Clean all plastics, rubber, vinyl etc and glass inside the car.

Then I would recommend using an air conditioning system bomb OR hire Autosmart's AROMATEK which is a permanent solution to in-vehicle odours.

You should be able to hire them from your local Autosmart franchise
http://www.autosmart.co.uk/Aromatek.html


----------



## makelja (May 9, 2011)

One good possibility is renting an ozonizer.
Or possibly ask some detailing firms if they do it.

http://www.wisegeek.com/what-is-an-ozonizer.htm


----------



## nick_mcuk (Jan 4, 2008)

Dakota Odour bomb...let a vanilla one off in the wife's Saab 93 that smelt like an ashtray (previous owner must have been a heavy smoker) did that 3 months back and it still smells lovely now.

Smoke smells all gone.

Clean and Shiny stock the full range and I can highly recommend them.


----------



## justina3 (Jan 11, 2008)

this would be one of my pet hates, i find plastics tend to hold a load of yucky stuff so a good stiff brush g101 and prepare to have your stomach turned upside down if you dont smoke with the foul stench that comes 

yuck yuck


----------



## squeakyclean32 (Mar 13, 2010)

Interesting thread... The car we purchased must have belonged to a smoker, I was going to steam clean the inside/hoover/change all the mats... Ill have a look at these bombs too:thumb:


----------



## Yellowdog (Aug 9, 2014)

An old school solution is to put a bowl with undiluted vinegar essence in the car over a few nights.

Good luck!


----------



## jake osullivan (Sep 7, 2016)

G101 to clean and brisk extra will kill any smoke.
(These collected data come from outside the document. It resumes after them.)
Lemma sweep_conn_run actor pid current nk s :
  twp (sweep_conn actor pid current nk) (λ xs s', xs = due s pid current nk ∧ swept pid current nk s s') s.
Proof.
  unfold sweep_conn. apply twp_bind, twp_gets, twp_bind.
  set (xs := due s pid current nk).
  assert (wp (for_each (expire actor pid current) xs) (λ _ s',
    Forall2 (swept_row current) (claims s) (claims s') ∧
    (∀ c i c', DueClaim c LReclaimable ∈ xs → claims s !! i = Some c → claims s' !! i = Some c' →
       cl_status c' = Expired) ∧
    (∀ i c c', claims s !! i = Some c → claims s' !! i = Some c' →
       c' = c ∨ ∃ d, DueClaim d LReclaimable ∈ xs ∧ cl_id d = cl_id c) ∧
    s' = s <| claims := claims s' |> <| claim_history := claim_history s' |>
           <| events := events s' |> <| ticks := ticks s' |>) s) as Hw.
  { apply (wp_for_each _ xs (λ done s',
      Forall2 (swept_row current) (claims s) (claims s') ∧
      (∀ c i c', DueClaim c LReclaimable ∈ done → claims s !! i = Some c → claims s' !! i = Some c' →
         cl_status c' = Expired) ∧
      (∀ i c c', claims s !! i = Some c → claims s' !! i = Some c' →
         c' = c ∨ ∃ d, DueClaim d LReclaimable ∈ done ∧ cl_id d = cl_id c) ∧
      s' = s <| claims := claims s' |> <| claim_history := claim_history s' |>
             <| events := events s' |> <| ticks := ticks s' |>)).
    { split_and!; [|by intros ? ? ? ?%elem_of_nil|intros; left; congruence|by destruct s].
      apply Forall2_same_length_lookup_2; [done|]. intros i x y Hx Hy. left. congruence. }
    intros done x rest s1 _ (HF & Hdone & Honly & Hrest).
    pose proof (expire_run actor pid current x s1) as He. unfold twp, wp in *.
    destruct (expire actor pid current x s1) as [[[] s2]|]; [|done]. destruct He as [Hc Hr].
    split_and!.
    - rewrite Hc. by apply swept_row_update.
    - intros c i c' Hin Hi Hi'. rewrite Hc in Hi'.
      destruct (Forall2_lookup_l _ _ _ _ _ HF Hi) as (c1 & Hi1 & Hrow).
      assert (cl_id c1 = cl_id c) as Hid by (by destruct Hrow as [->| ->]).
      apply elem_of_app in Hin as [Hin|Hin].
      + specialize (Hdone c i c1 Hin Hi Hi1). destruct x as [d []|]; simpl in Hi'; try congruence.
        unfold update_where in Hi'. rewrite list_lookup_fmap, Hi1 in Hi'. simpl in Hi'.
        injection Hi' as <-. by case_bool_decide.
      + apply list_elem_of_singleton in Hin as <-. simpl in Hi'. unfold update_where in Hi'.
        rewrite list_lookup_fmap, Hi1 in Hi'. simpl in Hi'.
        rewrite (bool_decide_eq_true_2 (cl_id c1 = cl_id c)) in Hi' by done. by injection Hi' as <-.
    - intros i c c' Hi Hi'. destruct (Forall2_lookup_l _ _ _ _ _ HF Hi) as (c1 & Hi1 & _).
      assert (c' = c1 ∨ ∃ d, x = DueClaim d LReclaimable ∧ cl_id d = cl_id c1) as Hstep.
      { rewrite Hc in Hi'. destruct x as [d []|]; simpl in Hi'; try (left; congruence).
        unfold update_where in Hi'. rewrite list_lookup_fmap, Hi1 in Hi'. simpl in Hi'. injection Hi' as <-.
        case_bool_decide; [right; by exists d|by left]. }
      destruct (Forall2_lookup_l _ _ _ _ _ HF Hi) as (c2 & Hi2 & Hrow).
      assert (cl_id c1 = cl_id c) as Hid by (simplify_eq; by destruct Hrow as [->| ->]).
      destruct Hstep as [->|(d & -> & Hd)].
      + destruct (Honly i c c1 Hi Hi1) as [->|(d & Hd & ?)]; [by left|right]. exists d.
        split; [|done]. apply elem_of_app. by left.
      + right. exists d. split; [apply elem_of_app; right; by apply list_elem_of_singleton|congruence].
    - rewrite Hr, Hrest. by destruct s. }
  eapply twp_mono; [apply twp_wp; [|exact Hw]|].
  - apply (twp_for_each _ _ (λ _, True)); [done|]. intros x s1 _ _.
    eapply twp_mono; [apply expire_run|done].
  - intros [] s1 (_ & HF & Hd & Ho & Hr). apply twp_ret. split; [done|]. split; [done| | |done].
    + intros i c c' Hi Hi' Hl. eapply Hd; [|exact Hi|exact Hi']. apply lapsed_due; [|done].
      by eapply list_elem_of_lookup_2.
    + intros Hnd i c c' Hi Hi'. destruct (Ho i c c' Hi Hi') as [->|(d & Hd' & Hid)]; [by left|right].
      apply due_lapsed in Hd' as [Hin Hl]. apply list_elem_of_lookup in Hin as [j Hj].
      assert (i = j) as <-; [|congruence].
      apply (NoDup_lookup _ i j (cl_id c) Hnd); [by rewrite list_lookup_fmap, Hi|].
      by rewrite list_lookup_fmap, Hj, <- Hid.
Qed.
End sweeping.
Brisk smells delightful you could also finish it off with a burst spray from AutoSmart - particular favourite is the Tropical Mist  


Sent from my iPhone using Tapatalk


----------



## AIRTUNE UK (Dec 24, 2015)

*How to remove the smell of smoke*

Why not use the latest technology to solve the problem?

Use the Airtune system and the nasty smells will be removed and not masked.

Please check www.airtune.eu.en and take a look at

https://www.youtube.com/channel/UCR4dCH9iRdE81uOYNt6AX1Q

Contact me directly if you would like to give it a try.:driver:


----------



## James_R (Jun 28, 2007)

AIRTUNE UK said:


> Please check www.aritune.eu.en and take a look at


Link spelt incorrectly.
I checked out your proper website last week - looks impressive.


----------



## AIRTUNE UK (Dec 24, 2015)

James_R said:


> Link spelt incorrectly.
> I checked out your proper website last week - looks impressive.


Many thanks and well spotted!

Should be www.airtune.eu/en

Glad you like it! On show today and tomorrow at Auto 365 in Chester would be good if you could pop in!:thumb:


----------



## nick_mcuk (Jan 4, 2008)

AIRTUNE UK said:


> Why not use the latest technology to solve the problem?
> 
> Use the Airtune system and the nasty smells will be removed and not masked.
> 
> ...


Latest tech??

Your unit thats used in the demo video on youtube (White BM Estate) looks very very similar to the foggers used only difference is yours is in the foot well pointed at the air intake and you run the car up with the fan going.

Looks like the same ole same ole with a new marketing spin...sorry!


----------



## Matt_Nic (Apr 15, 2011)

I know this doesn't help the OP - but I would walk away from the last car on earth if it had been smoked in. 
I used to smoke - but never in a car. It's as good as a write off to me.

Any one else feel like that or am I alone?


----------



## steelghost (Aug 20, 2015)

Matt_Nic said:


> I know this doesn't help the OP - but I would walk away from the last car on earth if it had been smoked in.
> I used to smoke - but never in a car. It's as good as a write off to me.
> 
> Any one else feel like that or am I alone?


You're not alone. I could never go anywhere near a car that had been smoked in.


----------